Take the entries below and print, exactly, the stretch from the line containing "Definition wrap (T" through the line containing "Definition inT (T", both included.

########################################

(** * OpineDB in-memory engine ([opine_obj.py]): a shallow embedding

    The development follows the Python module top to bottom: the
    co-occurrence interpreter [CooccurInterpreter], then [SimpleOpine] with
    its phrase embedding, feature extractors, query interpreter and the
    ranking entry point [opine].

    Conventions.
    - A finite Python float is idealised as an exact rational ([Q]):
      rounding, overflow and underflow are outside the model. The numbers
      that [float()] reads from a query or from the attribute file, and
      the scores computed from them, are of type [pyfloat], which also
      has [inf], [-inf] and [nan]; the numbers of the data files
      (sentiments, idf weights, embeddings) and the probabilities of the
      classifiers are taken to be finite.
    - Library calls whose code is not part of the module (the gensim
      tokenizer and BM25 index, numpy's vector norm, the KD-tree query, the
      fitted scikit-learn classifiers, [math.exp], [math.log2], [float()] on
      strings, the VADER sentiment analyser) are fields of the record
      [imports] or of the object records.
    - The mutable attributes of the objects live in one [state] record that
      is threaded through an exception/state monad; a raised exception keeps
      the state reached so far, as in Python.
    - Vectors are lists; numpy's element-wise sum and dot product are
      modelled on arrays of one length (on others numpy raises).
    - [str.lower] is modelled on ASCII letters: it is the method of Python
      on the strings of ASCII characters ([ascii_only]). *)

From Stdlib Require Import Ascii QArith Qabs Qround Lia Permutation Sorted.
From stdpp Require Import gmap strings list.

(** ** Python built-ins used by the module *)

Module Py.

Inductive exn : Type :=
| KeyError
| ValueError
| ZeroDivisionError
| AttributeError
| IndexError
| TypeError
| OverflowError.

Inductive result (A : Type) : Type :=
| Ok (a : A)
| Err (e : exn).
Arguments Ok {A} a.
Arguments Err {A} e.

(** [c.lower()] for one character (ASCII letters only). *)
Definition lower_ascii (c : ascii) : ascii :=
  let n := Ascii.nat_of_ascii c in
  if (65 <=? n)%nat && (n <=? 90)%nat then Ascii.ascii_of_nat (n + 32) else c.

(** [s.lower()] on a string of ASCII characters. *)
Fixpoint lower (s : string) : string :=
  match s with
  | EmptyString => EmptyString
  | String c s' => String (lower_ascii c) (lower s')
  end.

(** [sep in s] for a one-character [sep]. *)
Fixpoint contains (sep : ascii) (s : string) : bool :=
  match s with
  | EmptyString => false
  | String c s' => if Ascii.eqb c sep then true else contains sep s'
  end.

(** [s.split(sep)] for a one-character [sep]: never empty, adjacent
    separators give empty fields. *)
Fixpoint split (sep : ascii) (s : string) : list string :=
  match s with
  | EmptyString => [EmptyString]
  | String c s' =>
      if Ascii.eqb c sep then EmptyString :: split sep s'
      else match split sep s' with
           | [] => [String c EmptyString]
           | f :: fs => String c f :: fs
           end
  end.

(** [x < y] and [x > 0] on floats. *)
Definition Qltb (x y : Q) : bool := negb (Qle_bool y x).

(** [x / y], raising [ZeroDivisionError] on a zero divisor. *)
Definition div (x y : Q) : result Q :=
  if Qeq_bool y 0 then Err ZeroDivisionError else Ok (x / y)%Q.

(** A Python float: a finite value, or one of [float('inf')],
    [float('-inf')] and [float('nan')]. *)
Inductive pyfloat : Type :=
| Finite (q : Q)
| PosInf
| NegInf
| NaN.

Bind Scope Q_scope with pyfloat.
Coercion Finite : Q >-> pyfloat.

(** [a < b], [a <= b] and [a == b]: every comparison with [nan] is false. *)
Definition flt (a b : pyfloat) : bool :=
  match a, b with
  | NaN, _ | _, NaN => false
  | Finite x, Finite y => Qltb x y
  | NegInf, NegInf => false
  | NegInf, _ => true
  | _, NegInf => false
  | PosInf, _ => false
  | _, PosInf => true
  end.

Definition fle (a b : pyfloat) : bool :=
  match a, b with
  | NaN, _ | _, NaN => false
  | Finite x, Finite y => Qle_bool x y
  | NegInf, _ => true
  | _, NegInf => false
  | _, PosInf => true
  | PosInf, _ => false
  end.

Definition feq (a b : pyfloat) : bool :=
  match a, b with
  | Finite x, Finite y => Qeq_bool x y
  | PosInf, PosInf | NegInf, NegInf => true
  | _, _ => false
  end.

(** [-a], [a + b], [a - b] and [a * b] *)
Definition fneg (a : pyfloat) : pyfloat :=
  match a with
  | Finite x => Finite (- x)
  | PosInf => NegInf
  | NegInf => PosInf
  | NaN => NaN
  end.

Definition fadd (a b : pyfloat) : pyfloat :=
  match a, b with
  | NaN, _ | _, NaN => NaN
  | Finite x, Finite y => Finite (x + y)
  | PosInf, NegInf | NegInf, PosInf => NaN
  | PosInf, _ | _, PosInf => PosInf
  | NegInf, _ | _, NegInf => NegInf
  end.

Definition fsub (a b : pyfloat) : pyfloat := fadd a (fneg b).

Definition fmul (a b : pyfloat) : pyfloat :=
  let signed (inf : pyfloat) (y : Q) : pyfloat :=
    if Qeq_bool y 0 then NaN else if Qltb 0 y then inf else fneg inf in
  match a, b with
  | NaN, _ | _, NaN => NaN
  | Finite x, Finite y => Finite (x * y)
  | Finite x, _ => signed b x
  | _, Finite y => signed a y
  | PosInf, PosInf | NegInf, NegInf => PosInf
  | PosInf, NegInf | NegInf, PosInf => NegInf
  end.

########################################

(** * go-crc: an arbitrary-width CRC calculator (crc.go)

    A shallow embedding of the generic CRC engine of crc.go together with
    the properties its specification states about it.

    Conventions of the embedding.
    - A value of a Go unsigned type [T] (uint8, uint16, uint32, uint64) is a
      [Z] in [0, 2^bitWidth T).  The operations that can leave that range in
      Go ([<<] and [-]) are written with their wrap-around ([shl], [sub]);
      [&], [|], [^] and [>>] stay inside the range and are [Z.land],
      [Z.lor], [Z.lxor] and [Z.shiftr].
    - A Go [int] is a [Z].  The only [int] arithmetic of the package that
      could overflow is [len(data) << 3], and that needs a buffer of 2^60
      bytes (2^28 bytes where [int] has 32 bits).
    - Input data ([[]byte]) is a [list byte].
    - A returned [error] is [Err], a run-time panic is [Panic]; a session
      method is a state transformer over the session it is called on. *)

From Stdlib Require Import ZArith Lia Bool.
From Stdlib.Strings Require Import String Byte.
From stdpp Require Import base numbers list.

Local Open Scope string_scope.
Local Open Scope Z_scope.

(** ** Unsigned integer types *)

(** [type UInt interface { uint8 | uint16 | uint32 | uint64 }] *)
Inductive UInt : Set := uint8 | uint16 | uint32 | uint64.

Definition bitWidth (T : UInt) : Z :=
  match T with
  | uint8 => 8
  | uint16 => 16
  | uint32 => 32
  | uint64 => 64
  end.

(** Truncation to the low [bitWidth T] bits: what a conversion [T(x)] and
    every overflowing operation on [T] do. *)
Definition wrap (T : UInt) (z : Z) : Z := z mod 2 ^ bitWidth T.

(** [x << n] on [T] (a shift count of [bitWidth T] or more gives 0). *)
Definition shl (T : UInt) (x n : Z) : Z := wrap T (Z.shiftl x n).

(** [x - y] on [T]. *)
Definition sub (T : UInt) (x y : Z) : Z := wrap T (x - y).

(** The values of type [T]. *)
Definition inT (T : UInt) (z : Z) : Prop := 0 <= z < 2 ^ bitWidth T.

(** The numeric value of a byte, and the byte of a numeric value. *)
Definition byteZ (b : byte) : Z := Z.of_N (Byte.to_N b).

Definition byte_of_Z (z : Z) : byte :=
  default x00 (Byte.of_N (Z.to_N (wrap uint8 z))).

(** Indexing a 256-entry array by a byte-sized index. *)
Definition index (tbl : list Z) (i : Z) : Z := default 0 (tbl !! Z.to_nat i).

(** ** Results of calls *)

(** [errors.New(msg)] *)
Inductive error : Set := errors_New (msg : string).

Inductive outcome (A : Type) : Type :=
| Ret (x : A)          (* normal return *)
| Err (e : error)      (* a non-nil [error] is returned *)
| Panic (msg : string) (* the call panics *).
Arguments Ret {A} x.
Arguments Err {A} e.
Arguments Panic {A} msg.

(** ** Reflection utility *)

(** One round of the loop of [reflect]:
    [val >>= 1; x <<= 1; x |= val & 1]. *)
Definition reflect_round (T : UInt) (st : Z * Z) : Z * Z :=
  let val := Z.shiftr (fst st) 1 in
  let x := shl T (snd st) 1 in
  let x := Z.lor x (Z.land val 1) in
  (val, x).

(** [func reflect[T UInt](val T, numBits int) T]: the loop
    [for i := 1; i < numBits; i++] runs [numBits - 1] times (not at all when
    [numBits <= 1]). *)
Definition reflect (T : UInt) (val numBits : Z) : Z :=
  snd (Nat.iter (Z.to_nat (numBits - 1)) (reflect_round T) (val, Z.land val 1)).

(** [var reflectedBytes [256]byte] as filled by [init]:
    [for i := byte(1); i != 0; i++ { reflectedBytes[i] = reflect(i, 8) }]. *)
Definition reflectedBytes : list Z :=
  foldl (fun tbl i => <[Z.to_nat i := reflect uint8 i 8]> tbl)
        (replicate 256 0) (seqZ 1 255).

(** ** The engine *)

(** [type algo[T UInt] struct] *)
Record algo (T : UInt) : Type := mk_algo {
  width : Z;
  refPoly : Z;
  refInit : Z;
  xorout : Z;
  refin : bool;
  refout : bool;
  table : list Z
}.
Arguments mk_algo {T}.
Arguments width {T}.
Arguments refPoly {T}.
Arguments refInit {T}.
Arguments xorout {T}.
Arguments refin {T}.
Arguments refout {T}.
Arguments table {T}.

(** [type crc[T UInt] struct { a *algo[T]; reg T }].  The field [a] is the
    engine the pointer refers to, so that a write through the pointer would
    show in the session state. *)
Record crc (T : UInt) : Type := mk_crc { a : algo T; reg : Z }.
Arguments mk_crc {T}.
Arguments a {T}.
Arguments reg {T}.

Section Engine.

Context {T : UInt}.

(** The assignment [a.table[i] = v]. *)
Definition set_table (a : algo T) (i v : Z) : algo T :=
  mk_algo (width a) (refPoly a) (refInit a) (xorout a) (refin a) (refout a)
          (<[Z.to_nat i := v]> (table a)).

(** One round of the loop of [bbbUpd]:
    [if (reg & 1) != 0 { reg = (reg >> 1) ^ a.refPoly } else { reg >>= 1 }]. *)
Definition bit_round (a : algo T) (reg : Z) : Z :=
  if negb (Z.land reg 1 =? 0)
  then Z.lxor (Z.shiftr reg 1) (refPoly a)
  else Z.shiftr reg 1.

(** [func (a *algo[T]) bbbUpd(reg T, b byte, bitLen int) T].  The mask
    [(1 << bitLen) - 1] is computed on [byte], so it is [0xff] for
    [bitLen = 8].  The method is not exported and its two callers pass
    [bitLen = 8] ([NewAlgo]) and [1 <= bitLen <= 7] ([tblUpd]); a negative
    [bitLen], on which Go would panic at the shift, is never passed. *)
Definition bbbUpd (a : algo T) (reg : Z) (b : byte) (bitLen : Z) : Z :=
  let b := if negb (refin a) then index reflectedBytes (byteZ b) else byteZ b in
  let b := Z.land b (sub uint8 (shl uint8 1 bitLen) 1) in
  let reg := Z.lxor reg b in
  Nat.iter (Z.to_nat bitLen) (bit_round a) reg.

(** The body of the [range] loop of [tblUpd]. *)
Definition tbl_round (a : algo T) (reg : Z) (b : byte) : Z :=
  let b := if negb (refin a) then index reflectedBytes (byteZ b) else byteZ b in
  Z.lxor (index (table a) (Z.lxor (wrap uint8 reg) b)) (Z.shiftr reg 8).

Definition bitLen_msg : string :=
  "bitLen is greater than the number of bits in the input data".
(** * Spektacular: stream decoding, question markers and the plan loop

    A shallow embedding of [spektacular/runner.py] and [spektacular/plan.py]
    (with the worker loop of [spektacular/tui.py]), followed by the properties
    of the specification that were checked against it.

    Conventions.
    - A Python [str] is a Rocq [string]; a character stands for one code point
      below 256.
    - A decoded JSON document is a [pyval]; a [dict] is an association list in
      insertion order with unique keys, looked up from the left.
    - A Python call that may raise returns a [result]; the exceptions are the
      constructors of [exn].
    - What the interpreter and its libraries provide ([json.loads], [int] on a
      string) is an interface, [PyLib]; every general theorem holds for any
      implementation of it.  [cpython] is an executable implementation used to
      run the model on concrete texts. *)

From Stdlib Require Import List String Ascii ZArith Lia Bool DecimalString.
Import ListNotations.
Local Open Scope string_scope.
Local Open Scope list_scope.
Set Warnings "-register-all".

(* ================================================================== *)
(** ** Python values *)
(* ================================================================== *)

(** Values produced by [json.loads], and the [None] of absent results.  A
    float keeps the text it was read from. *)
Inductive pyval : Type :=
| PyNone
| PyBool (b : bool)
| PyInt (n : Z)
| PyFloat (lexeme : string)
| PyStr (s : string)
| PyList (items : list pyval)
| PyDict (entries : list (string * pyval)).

########################################

Your solution
Definition wrap (T : UInt) (z : Z) : Z := z mod 2 ^ bitWidth T.

(** [x << n] on [T] (a shift count of [bitWidth T] or more gives 0). *)
Definition shl (T : UInt) (x n : Z) : Z := wrap T (Z.shiftl x n).

(** [x - y] on [T]. *)
Definition sub (T : UInt) (x y : Z) : Z := wrap T (x - y).

(** The values of type [T]. *)
Definition inT (T : UInt) (z : Z) : Prop := 0 <= z < 2 ^ bitWidth T.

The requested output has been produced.